Watchfires date back to our country’s first war and have been common to all wars since then. General Washington used them to signal the ceasefire ending the Revolutionary War.
Reference is made to the use of Watchfires during the Civil War, in the “Battle Hymn of the Republic.”
Watchfires, 21 feet square at the base and 21 feet high were built in rows along the western shore of the Hudson River.
Since 1987, Rockland County’s Vietnam Veterans have come together to build these Watchfires according to the military regulations and specifications of the 1700‘s.
Watchfires are built every year on May 30th, the traditional Memorial Day, at four permanent locations in Rockland County, Clausland Mountain, Piermont Pier, Bowline Park and Gene Levy Park.
The Watchfires are lit at midnight and burn for 24 hours, with veterans standing watch and changing shifts as they did many generations ago.
In Vietnam, the mountain tops were our base camps, a more secure area where a watch was kept through the night, and a special watch was kept when we had a patrol still out--so the symbolism--keeping vigil by the Watchfire for our fallen brothers, our lost patrol that still has not returned, and the patrols of past wars--back to our country’s first soldiers who fought along these very shores.

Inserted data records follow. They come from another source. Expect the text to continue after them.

(** The blurred alpha of a pixel lies in the range of the alphas of its
    window. *)
Lemma blur_out_alpha_between (w h r : nat) (d : list Z) (lo hi : Z) (x y : nat) :
  is_pixels w h d → x < w → y < h →
  (∀ xx yy, xx < w → yy < h → x - r ≤ xx ≤ x + r → y - r ≤ yy ≤ y + r →
     (lo ≤ alpha_of d w (xx, yy) ≤ hi)%Z) →
  (lo ≤ alpha_of (blur_out w h r d) w (x, y) ≤ hi)%Z.
Proof.
  intros [Hlen Hd] Hx Hy Hwin. unfold alpha_of at 1 2. cbn [fst snd].
  rewrite blur_out_alpha by done. cbn [default from_option id].
  rewrite window_sum_cnt_spec by done. cbn [fst snd].
  pose proof (window_nonempty w h r x y Hx Hy) as Hne.
  assert (Hb : (lo ≤ round_div (sumZ (alpha_of d w <$> window w h r x y))
                       (Z.of_nat (length (window w h r x y))) ≤ hi)%Z).
  { apply round_div_between; [lia|].
    rewrite <- (length_fmap (alpha_of d w)).
    apply sumZ_bounds, Forall_fmap, Forall_forall. intros [xx yy] Hin.
    apply elem_of_window_coords in Hin as (Hxx & Hyy & Hrx & Hry).
    by apply Hwin. }
  rewrite clamp8_byte; [done|].
  apply round_div_byte; [lia|].
  rewrite <- (length_fmap (alpha_of d w)).
  pose proof (sumZ_bytes (alpha_of d w <$> window w h r x y)
                (window_alpha_bytes w h r x y d Hd)). lia.
Qed.
(** ** More on the component *)

Lemma run_snoc (sampler : Sampler) (s : State) (tr : list Event) (e : Event) :
  run sampler s (tr ++ [e]) = (step sampler (run sampler s tr) e).1.
Proof. unfold run. by rewrite foldl_app. Qed.

(** A property of the start state that every event keeps holds after
    every sequence of events. *)
Lemma run_invariant (sampler : Sampler) (P : State → Prop) (s : State) (tr : list Event) :
  P s → (∀ s e, P s → P (step sampler s e).1) → P (run sampler s tr).
Proof.
  intros Hs Hstep. revert s Hs. induction tr as [|e tr IH]; intros s Hs; [done|].
  apply IH. by apply Hstep.
Qed.

Lemma step_AnimationFrame (sampler : Sampler) (s : State) :
  (step sampler s AnimationFrame).1 = if rafPending s then processFrame sampler s else s.
Proof. unfold step. by destruct (rafPending s). Qed.

Lemma step_Resolve_None (sampler : Sampler) (s : State) (k : nat) (o : Outcome) :
  inflight s !! k = None → (step sampler s (Resolve k o)).1 = s.
Proof. intros Hk. unfold step. by rewrite Hk. Qed.
(** The magnitude of a whole number, scaled by [K], is not rounded. *)
Lemma nearest_scaled_whole (s : bool) (m : positive) (e k K : Z) :
  0 < K ->
  (if 0 <=? e then Some (cond_Zopp s (Zpos m * 2 ^ e))
   else if Zpos m mod 2 ^ (- e) =? 0
        then Some (cond_Zopp s (Zpos m / 2 ^ (- e)))
        else None) = Some k ->
  nearest_scaled m e K = Z.abs k * K.
Proof.
  intros HK. unfold nearest_scaled.
  destruct (Z.leb_spec 0 e) as [He | He].
  - intros [= <-]. f_equal.
    assert (0 < Zpos m * 2 ^ e)
      by (apply Z.mul_pos_pos; [lia|apply Z.pow_pos_nonneg; lia]).
    destruct s; simpl; lia.
  - destruct (Z.eqb_spec (Zpos m mod 2 ^ (- e)) 0) as [Hm | Hm]; [|discriminate].
    intros [= <-].
    assert (Hp : 0 < 2 ^ (- e)) by (apply Z.pow_pos_nonneg; lia).
    set (P := 2 ^ (- e)) in *.
    set (j := Zpos m / P).
    assert (Hj : Zpos m = j * P).
    { unfold j. pose proof (Z.div_mod (Zpos m) P ltac:(lia)). lia. }
    assert (Hj0 : 0 < j) by nia.
    replace (Z.abs (cond_Zopp s j)) with j by (destruct s; simpl; lia).
    replace (2 ^ (1 - e)) with (2 * P)
      by (unfold P; rewrite <- Z.pow_succ_r by lia; f_equal; lia).
    rewrite Hj.
    replace (2 * (j * P) * K + P) with ((2 * (j * K) + 1) * P) by ring.
    rewrite Z.div_mul_cancel_r by lia.
    symmetry. apply (Z.div_unique _ _ _ 1); lia.
Qed.

Lemma whole_inv (a : number) (k : Z) :
  whole a = Some k ->
  match Prim2SF a with
  | S754_zero s => k = 0
  | S754_finite s m e =>
      (if 0 <=? e then Some (cond_Zopp s (Zpos m * 2 ^ e))
       else if Zpos m mod 2 ^ (- e) =? 0
            then Some (cond_Zopp s (Zpos m / 2 ^ (- e)))
            else None) = Some k
  | _ => False
  end.
Proof.
  unfold whole. destruct (Prim2SF a); try discriminate; auto.
  now intros [= <-].
Qed.

Lemma append_empty_r (s : string) : (s ++ "")%string = s.
Proof.
  induction s as [ | c s IH]; [reflexivity|].
  change (String c (s ++ "") = String c s)%string. now rewrite IH.
Qed.

(** A whole number printed with two fraction digits, and with as many as
    needed. *)
Lemma toLocaleString_whole_2 (a : number) (k : Z) :
  whole a = Some k ->
  toLocaleString_enIN 2 2 a
  = ((if sign_bit a then "-" else "")
       ++ group_enIN (digits (Z.abs k)) ++ ".00")%string.
Proof.
  intros H. apply whole_inv in H.
  unfold toLocaleString_enIN, sign_bit.
  destruct (Prim2SF a) as [s | s | | s m e]; try contradiction.
  - subst k. destruct s; reflexivity.
  - change (10 ^ Z.of_nat 2) with 100.
    rewrite (nearest_scaled_whole s m e k 100) by (auto; lia).
    rewrite Z.div_mul, Z.mod_mul by lia. reflexivity.
Qed.

Lemma toLocaleString_whole_0 (a : number) (k : Z) :
  whole a = Some k ->
  toLocaleString_enIN 0 3 a
  = ((if sign_bit a then "-" else "") ++ group_enIN (digits (Z.abs k)))%string.
Proof.
  intros H. apply whole_inv in H.
  unfold toLocaleString_enIN, sign_bit.
  destruct (Prim2SF a) as [s | s | | s m e]; try contradiction.
  - subst k. destruct s; reflexivity.
  - change (10 ^ Z.of_nat 3) with 1000.
    rewrite (nearest_scaled_whole s m e k 1000) by (auto; lia).
    rewrite Z.div_mul, Z.mod_mul by lia.
    cbn [fraction_digits].
    change (rev (strip_zeros 0 (rev (fraction_digits 3 0)))) with (@nil ascii).
    cbv iota. now rewrite !append_empty_r.
Qed.

Lemma whole_nonneg_sign (a : number) (k : Z) :
  whole a = Some k -> 0 <= k -> Prim2SF a <> S754_zero true ->
  sign_bit a = false.
Proof.
  intros H Hk Hz. apply whole_inv in H. unfold sign_bit.
  destruct (Prim2SF a) as [[ | ] | s | | [ | ] m e]; try contradiction;
    try reflexivity; exfalso.
  destruct (Z.leb_spec 0 e) as [He | He].
  - injection H as <-.
    assert (0 < Zpos m * 2 ^ e)
      by (apply Z.mul_pos_pos; [lia|apply Z.pow_pos_nonneg; lia]).
    cbn [cond_Zopp] in Hk. lia.
  - destruct (Z.eqb_spec (Zpos m mod 2 ^ (- e)) 0) as [Hm | Hm];
      [|discriminate].
    injection H as <-.
    assert (Hp : 0 < 2 ^ (- e)) by (apply Z.pow_pos_nonneg; lia).
    pose proof (Z.div_mod (Zpos m) (2 ^ (- e)) ltac:(lia)) as D.
    assert (0 < Zpos m / 2 ^ (- e)) by nia.
    cbn [cond_Zopp] in Hk. lia.
Qed.

(** X9: an amount that is a whole number (of magnitude up to 2^53, where
    every engine prints the exact digits) is shown by [formatCurrency] as
    the rupee sign, a minus sign if it is negative, its digits in the
    grouping of en-IN and ".00"; the legend of the chart shows the same
    text without the ".00". *)
Theorem formatCurrency_whole_amount
    (total : number) (index : nat) (item : ChartItem) (k : Z) :
  whole (item_amount item) = Some k -> Z.abs k <= 2 ^ 53 ->
  formatCurrency (Val (item_amount item))
  = ("₹" ++ (if sign_bit (item_amount item) then "-" else "")
         ++ group_enIN (digits (Z.abs k)) ++ ".00")%string
  /\ legend_amount (legend_item total index item)
     = ("₹" ++ (if sign_bit (item_amount item) then "-" else "")
            ++ group_enIN (digits (Z.abs k)))%string
  /\ formatCurrency (Val (item_amount item))
     = (legend_amount (legend_item total index item) ++ ".00")%string.
Proof.
  intros H _. unfold formatCurrency, legend_item. cbn [legend_amount].
  rewrite (toLocaleString_whole_2 _ k H), (toLocaleString_whole_0 _ k H).
  split; [reflexivity|]. split; [reflexivity|].
  destruct (sign_bit (item_amount item)); reflexivity.
Qed.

Before today’s Watchfires are lighted, a rifle with bayonet, boots, and a helmet are placed in a traditional ceremony to honor our fallen brothers.
To commemorate the fallen warrior, an inverted weapon and bayonet--a tool of war and an instrument of peace-- is placed in the ground to symbolically mark the spot where our friend had fallen.
A pair of polished jungle boots, fully laced, is placed at the base of the inverted weapon to symbolize our brother’s place on Earth, where he had fallen while standing up for liberty, in the same manner as patriots of past wars who had also made the supreme sacrifice.
Finally, the helmet is placed atop the inverted weapon to protect our brother and friend, for he would no longer suffer the pain of war.